(* ===== verification/AgentCalls.v ===== *)
(** * Agent calls

    Model of src/src/agent_calls/calls.rs: the calls by which an agent (the
    parent conversation) runs turns of other agents (its children), from the
    reservation that is taken before a child is prompted to the monitor that
    follows the turn to its end, the hooks by which a stopped or removed parent
    reaches its children, and the list of running calls a restart reports. The
    turns that the table, the monitors and the waiters share are a store of
    their own ([in_turns]). What the supervisor answers is an argument; what a
    call asks of it is a list of [CallEffect]s. A journalled event is the record
    of its fields, the list of running calls is the parsed file. *)
From S2P Require Import Prelude Json JsonObject Model Digest SegmentIndex Payload AgentEvents.
From Stdlib Require Import Ascii ZifyBool.
Local Open Scope N_scope.

(** [LIMITS.max_concurrent_calls]. *)
Definition MAX_CONCURRENT_CALLS : N := 4.
Definition MAX_OUTPUT_BYTES : N := 256 * 1024.
Definition MAX_EVENT_OUTPUT_BYTES : N := 64 * 1024.
Definition MAX_EVENT_TEXT_BYTES : N := 16 * 1024.
Definition TRUNCATED_NOTE : string := String "010"%char "[output truncated]".
Definition TURN_END_UNOBSERVED : string := "TURN_END_UNOBSERVED".
Lemma cancel_children_ok parent s : table_ok s → table_ok (cancel_children parent s).1.
Proof.
  intros [Hlim Hclaim Hfree Hnext Hrefs]. unfold cancel_children. set (mark := λ starting : Starting, if String.eqb _ _ then _ else _).
  assert (∀ a, st_parent_id (mark a) = st_parent_id a ∧ st_child_id (mark a) = st_child_id a) as Hmark.
  { intros a. unfold mark. by destruct (String.eqb _ _). }
  split; cbn [in_state put_state cs_children cs_starting cs_next_start in_next_turn fst].
  - intros p. etrans; [|apply (Hlim p)]. unfold running. change (running_children (put_state _ s) p) with (running_children s p).
    unfold starting_calls at 1. cbn [in_state put_state cs_starting]. rewrite map_filter_fmap, map_size_fmap.
    match goal with |- N.of_nat (_ + size ?m) ≤ _ => assert (m ⊆ starting_calls s p) as Hsub end.
    { apply map_subseteq_spec. intros j a. rewrite map_lookup_filter_Some, starting_calls_spec. cbn. by destruct (Hmark a) as [-> _]. }
    apply map_subseteq_size in Hsub. lia.
  - intros j k a b c. rewrite !lookup_fmap. intros (a' & Ha & ->)%fmap_Some (b' & Hb & ->)%fmap_Some.
    rewrite (proj2 (Hmark a')), (proj2 (Hmark b')). by eapply Hclaim.
  - intros j a c ch. rewrite lookup_fmap. intros (a' & Ha & ->)%fmap_Some. rewrite (proj2 (Hmark a')). by eapply Hfree.
  - intros j a. rewrite lookup_fmap. intros (a' & Ha & ->)%fmap_Some. by eapply Hnext.
  - intros c ch ref. by apply Hrefs.
Qed.
Lemma persist_running_table w call s : in_state (persist_running w call s) = in_state s ∧ in_turns (persist_running w call s) = in_turns s ∧
  in_next_turn (persist_running w call s) = in_next_turn s.
Proof. unfold persist_running, write_persisted. by destruct w. Qed.
(** The table is that of [in_state], [in_turns] and [in_next_turn]. *)
Lemma same_table s s' : in_state s' = in_state s → in_turns s' = in_turns s → in_next_turn s' = in_next_turn s → table_ok s → table_ok s'.
Proof.
  intros Hs Ht Hn. apply calmer_ok. split_and!; [by rewrite Hs..|by rewrite Hn|]. intros ref. unfold turn_running. by rewrite Ht.
Qed.
Lemma track_locked_ok active e id (c : StartedCall) s starting : cs_starting (in_state s) !! id = Some starting → sc_parent c = st_parent_id starting →
  match st_child_id starting with
  | Some child => sc_child c = child
  | None => cs_children (in_state s) !! sc_child c = None ∧ is_starting s (sc_child c) = false
  end → table_ok s → table_ok (track_locked active e id c s).1.1.
Proof.
  intros Hid Hpar Hfit [Hlim Hclaim Hfree Hnext Hrefs]. unfold track_locked. cbn [fst]. set (ref := in_next_turn s).
  set (ch0 := {| cc_parent_id := sc_parent c |}). set (s' := {| in_next_turn := ref + 1 |}).
  assert (∀ x, x ≠ ref → turn_running s' x = turn_running s x) as Hold by (intros x Hx; unfold turn_running; cbn; by rewrite lookup_insert_ne).
  assert (∀ d ch, cs_children (in_state s) !! d = Some ch → child_running s' ch = child_running s ch) as Hch.
  { intros d ch Hl. unfold child_running. destruct (cc_turn ch) as [x|] eqn:Hx; [|done]. apply Hold. pose proof (Hrefs d ch x Hl Hx). unfold ref. lia. }
  assert (∀ d ch, d ≠ sc_child c → cs_children (in_state s') !! d = Some ch → cs_children (in_state s) !! d = Some ch) as Hkeep.
  { intros d ch Hne. cbn. by rewrite lookup_insert_ne. }
  split; cbn [in_state cs_children cs_starting cs_next_start in_next_turn s'].
  - intros p. destruct (decide (p = sc_parent c)) as [->|Hne].
    + assert (running_children s' (sc_parent c) ⊆ <[sc_child c := ch0]> (running_children s (sc_parent c))) as Hsub.
      { apply map_subseteq_spec. intros d ch. rewrite running_children_spec. cbn [in_state cs_children s']. rewrite !lookup_insert_Some.
        intros [[[<- <-]|[Hd Hl]] [Hp Hr]]; [by left|]. right. split; [done|]. apply running_children_spec. split_and!; [done..|]. by rewrite <-(Hch d). }
      apply map_subseteq_size in Hsub. rewrite map_size_insert in Hsub.
      assert (starting_calls s' (sc_parent c) ⊆ delete id (starting_calls s (sc_parent c))) as Hsub2.
      { apply map_subseteq_spec. intros i a. rewrite starting_calls_spec. cbn [in_state cs_starting s']. rewrite !lookup_delete_Some.
        intros [[Hi Ha] Hp]. split; [done|]. by apply starting_calls_spec. }
      apply map_subseteq_size in Hsub2. rewrite map_size_delete_Some in Hsub2.
      2: { exists starting. by apply starting_calls_spec. }
      assert (size (starting_calls s (sc_parent c)) ≠ 0)%nat as Hpos.
      { intros Hz%map_size_empty_iff. assert (starting_calls s (sc_parent c) !! id = Some starting) as Hin by (by apply starting_calls_spec).
        by rewrite Hz, lookup_empty in Hin. }
      pose proof (Hlim (sc_parent c)) as Hl. unfold running in *. destruct (running_children s (sc_parent c) !! sc_child c); cbn in Hsub; lia.
    + etrans; [|apply (Hlim p)]. apply running_le; apply map_subseteq_spec.
      * intros d ch. rewrite !running_children_spec. intros (Hl & Hp & Hr). destruct (decide (d = sc_child c)) as [->|Hd].
        { cbn in Hl. rewrite lookup_insert_eq in Hl. injection Hl as <-. done. }
        apply (Hkeep d) in Hl; [|done]. split_and!; [done..|]. by rewrite <-(Hch d).
      * intros i a. rewrite !starting_calls_spec. cbn. rewrite lookup_delete_Some. by intros [[_ Ha] Hp].
  - intros i j a b d Ha Hb. apply lookup_delete_Some in Ha as [_ Ha], Hb as [_ Hb]. by eapply Hclaim.
  - intros i a d ch Ha Had. apply lookup_delete_Some in Ha as [Hi Ha]. rewrite lookup_insert_Some. intros [[<- <-]|[Hd Hl]].
    + exfalso. destruct (st_child_id starting) as [child|] eqn:Hsc.
      * subst child. apply Hi. by eapply Hclaim.
      * destruct Hfit as [_ Hst]. apply bool_decide_eq_false in Hst. apply Hst. by exists i, a.
    + rewrite (Hch d) by done. by eapply Hfree.
  - intros i a Ha. apply lookup_delete_Some in Ha as [_ Ha]. by eapply Hnext.
  - intros d ch x. rewrite lookup_insert_Some. intros [[<- <-]|[Hd Hl]]; [intros [= <-]; lia|]. intros Hx. pose proof (Hrefs d ch x Hl Hx). unfold ref. lia.
Qed.
End table.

--

#### Required action
Please go through the data and copy each line containing the word "Hclaim".

#### Response box
  intros [Hlim Hclaim Hfree Hnext Hrefs]. unfold cancel_children. set (mark := λ starting : Starting, if String.eqb _ _ then _ else _).
    rewrite (proj2 (Hmark a')), (proj2 (Hmark b')). by eapply Hclaim.
  intros Hid Hpar Hfit [Hlim Hclaim Hfree Hnext Hrefs]. unfold track_locked. cbn [fst]. set (ref := in_next_turn s).
  - intros i j a b d Ha Hb. apply lookup_delete_Some in Ha as [_ Ha], Hb as [_ Hb]. by eapply Hclaim.
      * subst child. apply Hi. by eapply Hclaim.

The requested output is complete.